How do we do this? I have a day job where I answer the same questions over and over each day, so I remind myself even though it’s the 10th time I’m answering this question, it’s the first time the person on the phone is asking it. So I’ll answer it like I’m not exhausted from it. I’ll help her because she needs it, and I’ll do it with patience and friendliness because good energy begets more good energy, and I want that rather than getting sucked into a vortex of grumpiness.
I make it a point to have fun at work. I listen to music and laugh with coworkers. I have a standup desk to keep me energized. I jot down personal goals as they come to me throughout the day to look forward to personally and professionally.
If I look at each day as a project and challenge to make that day the best it can be, I find my work more rewarding. If I take time to appreciate where I am instead of where I am not, my day has more depth.
I once visited my grandma in the nursing home before she passed, and I asked her how they were treating her there. She sighed, “Oh, they’re nice enough, but I can tell they rush through things because they just want to get home to their own families.” I responded saying how awful that is, and she answered, “Oh, no it’s fine. I get it. I would be the same way.”
We’re all guilty of wanting to be somewhere else other than where we are, especially at work, right? Our minds drift to when we get done, so our “real lives” can begin. We sometimes put half our effort and energy into projects because we no longer see the purpose or importance of our work or the people who are on the receiving end of our work.
That thinking is a slippery slope to no longer being engaged at work, and we’ve all been there, I imagine.
I recently saw a dancer on public TV who was in his nineties. He said dancing never felt like work to him because every single fiber in his body was immersed in joy when he danced. I have no activities at work that do that for me. Work feels like work. I am not immersed in joy so much that it doesn’t feel like work, so I’m not going to set the bar of expectation so high in my life.
The truth is, it’s okay to feel the effects of work. It challenges us and makes us feel like we contributed in some way.

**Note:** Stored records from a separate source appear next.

(** * Aiko client: cooperative task scheduler and its job bodies

    A shallow embedding of [AikoClient] (the scheduler [processNextTask],
    the seven job bodies it dispatches to, and the helpers of
    [db/index.ts] and [constants.ts] they rely on), followed by the
    properties of the design document that were checked against it.

    Conventions of the embedding:
    - times ([Date.now()], [new Date()]) are integers in milliseconds;
    - text is a [string]; [String.prototype.trim] and
      [String.prototype.toLowerCase] are the engine's and are taken as given
      (the variables [trim] and [toLowerCase] of the job bodies), and
      [ascii_trim] and [ascii_toLowerCase] are what they do on ASCII text;
    - [Math.random() * length] is a binary64 product, rounded to nearest;
    - every call to an external collaborator (gateway, generation service,
      speech service, agent runtime) is recorded in a trace of [effect]s and
      its result is supplied by a per-invocation record of outcomes
      (a "world"); a collaborator that fails is an outcome [Threw];
    - [console.error] and [console.warn] are recorded in the trace,
      informational [console.log] lines are not;
    - the scheduler's assignments to a task descriptor are recorded in the
      trace as well, so that their order can be stated. *)

From Stdlib Require Import ZArith QArith String Ascii List Bool Lia.
From Stdlib Require Import SpecFloat.
From stdpp Require Import base tactics option list strings.

Local Open Scope string_scope.
Local Open Scope list_scope.
Local Open Scope Z_scope.

(** ** JavaScript values the code relies on *)

(** The result of awaiting a promise: fulfilled with a value, or rejected. *)
Inductive outcome (A : Type) : Type :=
| Returned (a : A)
| Threw (e : string).
Arguments Returned {A} a.
Arguments Threw {A} e.

(** Truthiness of an optional boolean ([undefined] is falsy). *)
Definition truthy_bool (b : option bool) : bool :=
  match b with Some true => true | _ => false end.

(** Truthiness of an optional string ([undefined], [null] and the empty
    string are falsy). *)
Definition truthy_str (s : option string) : bool :=
  match s with
  | Some EmptyString => false
  | Some _ => true
  | None => false
  end.

(** [x || d] on an optional number: [undefined] and [0] give [d]. *)
Definition num_or (x : option Z) (d : Z) : Z :=
  match x with
  | Some v => if v =? 0 then d else v
  | None => d
  end.

(** A value that is a number or a boolean, as [shouldTranscribe] is. *)
Inductive num_or_bool : Type :=
| JNum (q : Q)
| JBool (b : bool).

Definition truthy (v : num_or_bool) : bool :=
  match v with
  | JNum q => negb (Qeq_bool q 0)
  | JBool b => b
  end.

(** [Math.random() < 0.5] for a draw [r]. A comparison rounds nothing, so
    the draw is taken here as the rational number it denotes. *)
Definition lt_half (r : Q) : bool := negb (Qle_bool (1 # 2) r).

(** Numbers are binary64 values ([spec_float] with a mantissa of 53 bits);
    a product is the exact product rounded to the nearest binary64, ties
    to even. *)
Definition binary64_mul (x y : spec_float) : spec_float := SFmul 53 1024 x y.

(** An array length as a number. *)
Definition binary64_of_nat (n : nat) : spec_float :=
  binary_normalize 53 1024 (Z.of_nat n) 0 false.

(** [Math.floor], where the result is an integer: not for [NaN] and the
    infinities. *)
Definition binary64_floor (x : spec_float) : option Z :=
  match x with
  | S754_zero _ => Some 0
  | S754_finite s m e =>
      let v := if s then Z.neg m else Z.pos m in
      Some (if 0 <=? e then v * 2 ^ e else v / 2 ^ (- e))
  | S754_infinity _ | S754_nan => None
  end.

(** A draw of [Math.random()]: a binary64 number in [0, 1). *)
Definition is_draw (r : spec_float) : bool :=
  match r with
  | S754_zero false => true
  | S754_finite false m e => bounded 53 1024 m e && (Z.pos m <? 2 ^ (- e))
  | _ => false
  end.

(** What [String.prototype.trim] and [String.prototype.toLowerCase] do on
    ASCII text: whitespace is the characters 9 to 13 and 32, and the
    letters [A] to [Z] are lowered. *)
Definition is_whitespace (c : ascii) : bool :=
  let n := nat_of_ascii c in
  ((9 <=? n)%nat && (n <=? 13)%nat) || (n =? 32)%nat.

Fixpoint ascii_trimStart (s : string) : string :=
  match s with
  | String c s' => if is_whitespace c then ascii_trimStart s' else s
  | EmptyString => EmptyString
  end.

Fixpoint ascii_trimEnd (s : string) : string :=
  match s with
  | String c s' =>
      match ascii_trimEnd s' with
      | EmptyString => if is_whitespace c then EmptyString else String c EmptyString
      | t => String c t
      end
  | EmptyString => EmptyString
  end.

Definition ascii_trim (s : string) : string := ascii_trimEnd (ascii_trimStart s).

Definition lower_ascii (c : ascii) : ascii :=
  let n := nat_of_ascii c in
  if ((65 <=? n)%nat && (n <=? 90)%nat) then ascii_of_nat (n + 32) else c.

Fixpoint ascii_toLowerCase (s : string) : string :=
  match s with
  | String c s' => String (lower_ascii c) (ascii_toLowerCase s')
  | EmptyString => EmptyString
  end.

(** [Array.prototype.includes] on strings. *)
Definition includes (l : list string) (x : string) : bool :=
  existsb (String.eqb x) l.

(** ** types.ts *)

Record TaskPriority : Type := mkTask {
  name : string;
  priority : Z;
  minInterval : Z;
  lastRun : option Z;
  isRunning : option bool
}.

Definition set_isRunning (b : bool) (t : TaskPriority) : TaskPriority :=
  mkTask (name t) (priority t) (minInterval t) (lastRun t) (Some b).

Definition set_lastRun (now : Z) (t : TaskPriority) : TaskPriority :=
  mkTask (name t) (priority t) (minInterval t) (Some now) (isRunning t).

(** An assignment to a field of a task descriptor. *)
Inductive task_write : Type :=
| WIsRunning (b : bool)
| WLastRun (now : Z).

Definition apply_write (w : task_write) : TaskPriority -> TaskPriority :=
  match w with
  | WIsRunning b => set_isRunning b
  | WLastRun now => set_lastRun now
  end.

(** The outbound record posted to the presentation layer. The [id] (a UUID
    derived from the agent id and the clock) and [agentId] are built the
    same way on every path and are left out, and so is the [giftName: null]
    of the chat reply. *)
Record AIResponse : Type := mkResponse {
  text : option string;
  replyToUser : option string;
  replyToMessageId : option string;
  replyToMessage : option string;
  replyToHandle : option string;
  replyToPfp : option string;
  thought : option bool;
  isGiftResponse : option bool;
  giftId : option string;
  isTopLikerResponse : option bool;
  animation : option string;
  audioUrl : option string
}.

(** ** constants.ts *)

Module ANIMATION_OPTIONS.
Definition IDLE : list string :=
    ["idle"; "idle-2"; "idle_basic"; "idle_dwarf"; "offensive_idle"].
Definition HEAD : list string :=
    ["acknowledging"; "hard_head_nod"; "head_nod_yes"; "lengthy_head_nod";
     "sarcastic_head_nod"; "shaking_head_no"; "thoughtful_head_shake";
     "annoyed_head_shake"].
Definition GESTURES : list string :=
    ["angry_gesture"; "being_cocky"; "dismissing_gesture";
     "happy_hand_gesture"; "look_away_gesture"; "relieved_sigh";
     "standing_clap"].
Definition DANCING : list string :=
    ["dancing_twerk"; "hip_hop_dancing"; "rumba_dancing"; "silly_dancing";
     "capoeira"].
Definition SITTING : list string :=
    ["sitting"; "sitting_disbelief"; "sitting_legs_swinging"; "sitting_yell"].
Definition SPECIAL : list string :=
    ["appearing"; "floating"; "joyful_jump"; "laughing"; "super_excited";
     "walk_with_rifle"; "weight_shift"].
End ANIMATION_OPTIONS.

Definition getAllAnimations : list string :=
  ANIMATION_OPTIONS.IDLE ++ ANIMATION_OPTIONS.HEAD ++
  ANIMATION_OPTIONS.GESTURES ++ ANIMATION_OPTIONS.DANCING ++
  ANIMATION_OPTIONS.SPECIAL.

(** ** db/index.ts: records exchanged with the data gateway *)

Module IComment.
Record t : Type := mk {
  id : string;
  user : string;
  message : string;
  avatar : option string;
  handle : option string
}.
End IComment.

Module Gift.
Record t : Type := mk {
  _id : string;
  giftName : string;
  giftCount : Z;
  coinsTotal : Z;
  senderPublicKey : string;
  handle : option string;
  avatar : option string
}.
End Gift.

Module TopLiker.
Record t : Type := mk {
  publicKey : string;
  likeCount : Z;
  handle : option string;
  pfp : option string
}.
End TopLiker.

(** A message of the shared peer-agent room. *)
Module RoomMessage.
Record t : Type := mk {
  id : string;
  agentId : string;
  agentName : string;
  message : string
}.
End RoomMessage.

(** What [parseJSONObjectFromText] yields for a structured answer. *)
Module Parsed.
Record t : Type := mk {
  text : option string;
  animation : option string
}.
End Parsed.

(** The [Content] of a message: its [text] and, of its other keys, those
    that bear the name of a field of [AIResponse]; such a key is absent
    ([None]) or present with a value. Keys of any other name ([action],
    [source], ...) are not inspected by the client and are left out. *)
Module Content.
Record t : Type := mk {
  text : option string;
  replyToUser : option (option string);
  replyToMessageId : option (option string);
  replyToMessage : option (option string);
  replyToHandle : option (option string);
  replyToPfp : option (option string);
  thought : option (option bool);
  isGiftResponse : option (option bool);
  giftId : option (option string);
  isTopLikerResponse : option (option bool);
  animation : option (option string);
  audioUrl : option (option string)
}.

(** A content that has a [text] and none of the other keys. *)
Definition of_text (text : option string) : t :=
  mk text None None None None None None None None None None None.
End Content.

(** [{ ...body, ...responseContent }] on the fields of [AIResponse] (the
    spread that ends the body of the chat reply): a key that the content
    carries replaces the field of that name. The [text] of the content is
    the one the body was built with. *)
Definition spread_content (responseContent : Content.t) (body : AIResponse)
    : AIResponse :=
  {| text := text body;
     replyToUser := default (replyToUser body) (Content.replyToUser responseContent);
     replyToMessageId :=
       default (replyToMessageId body) (Content.replyToMessageId responseContent);
     replyToMessage :=
       default (replyToMessage body) (Content.replyToMessage responseContent);
     replyToHandle :=
       default (replyToHandle body) (Content.replyToHandle responseContent);
     replyToPfp := default (replyToPfp body) (Content.replyToPfp responseContent);
     thought := default (thought body) (Content.thought responseContent);
     isGiftResponse :=
       default (isGiftResponse body) (Content.isGiftResponse responseContent);
     giftId := default (giftId body) (Content.giftId responseContent);
     isTopLikerResponse :=
       default (isTopLikerResponse body) (Content.isTopLikerResponse responseContent);
     animation := default (animation body) (Content.animation responseContent);
     audioUrl := default (audioUrl body) (Content.audioUrl responseContent) |}.

(** The decoded body of the unread-comments endpoint, as [readChatAndReply]
    destructures it: [null], or a value whose [comments] field, if it has
    one, is an array of comments. *)
Inductive comments_body : Type :=
| BodyNull
| BodyObject (comments : option (list IComment.t)).

(** ** The client object *)

(** The parts of [IAgentRuntime] the client reads. [isInChat] is the
    truthiness of [character.settings?.secrets?.isInChat]. *)
Record Runtime : Type := mkRuntime {
  agentId : string;
  characterName : string;
  isInChat : bool
}.

Record AikoClient : Type := mkClient {
  runtime : Runtime;
  taskQueue : list TaskPriority;
  lastProcessedTimestamp : option Z;
  lastAgentChatMessageId : option string
}.

(** ** Observable effects *)

(** The call sites of [generateText]. *)
Inductive gen_purpose : Type :=
| GSelectComment
| GGiftResponse
| GTopLiker
| GFreshThought
| GPeriodicAnimation
| GMessageAnimation
| GAgentChat.

Inductive effect : Type :=
| EConsoleError (msg : string)
| EConsoleWarn (msg : string)
| EFetchUnreadComments (since : Z)
| EMarkCommentsAsRead (ids : list string)
| EFetchUnreadGifts
| EMarkGiftsAsRead (ids : list string)
| EFetchTopLikers (timeframe : string)
| EFetchRoomMessages
| EPostRoomMessage (msg : string) (audio : option string)
| EComposeState
| EEnsureConnection (userId : string)
| ECreateMemory (key : string) (body : option string)
| ECreateGiftMemory (g : Gift.t)
| EDatabaseLog
| EGenerateText (p : gen_purpose)
| EGenerateMessageResponse
| EGenerateSpeech (txt : option string)
| EPostAIResponse (body : AIResponse)
| EPostAnimation (anim : string)
| EPutStatus
| ETaskWrite (i : nat) (w : task_write).

(** ** A monad for job bodies: client state, effect trace, exceptions *)

Record M (A : Type) : Type := mkM {
  run : AikoClient -> list effect * AikoClient * outcome A
}.
Arguments mkM {A} run.
Arguments run {A} m c.

Definition ret {A} (a : A) : M A :=
  mkM (fun c => ([], c, Returned a)).

#[global] Instance M_ret : MRet M := fun A a => ret a.

Definition bind {A B} (m : M A) (k : A -> M B) : M B :=
  mkM (fun c =>
    match run m c with
    | (tr1, c1, Returned a) =>
        match run (k a) c1 with
        | (tr2, c2, r) => (tr1 ++ tr2, c2, r)
        end
    | (tr1, c1, Threw e) => (tr1, c1, Threw e)
    end).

My biggest goal in raising my kids is that they have strong work ethics. I don’t care if they make a lot of money. I just want them to have the gift of being able to feel the joy that comes with working hard and touching others.
I had to write a letter to my daughter and put it in a time capsule for her graduation day 5 years from now. In the letter I told her to work hard and put her heart in all she does. I told her if she needs to wash toilets to make money, be the person who washes them the best with happiness in your heart while you sing along to the radio. I told her the pride and joy in her work will be contagious and learning to have that outlook in life will make her content, no matter the job.
And that’s the real goal, right? To always keep striving for more, but to also dig into the job we’re currently doing to cultivate joy and happiness right where we are instead of fooling ourselves we’ll arrive there only when we get the work of our dreams.
Our dream job starts today with the artistry we bring to work.
Work is an honor and privilege. And it’s also a major pain in the butt. Both truths can coexist rather comfortably. It’s a conscious choice to spend more time on the optimistic side of this coin. That’s where our best selves live, and if we're firing from that engine instead of from the one that whines, we'll see the world differently.
If we can accomplish that change in how we look at work, it just might extend over into our personal lives and relationships. Then we’ll be the richest “artists” of all.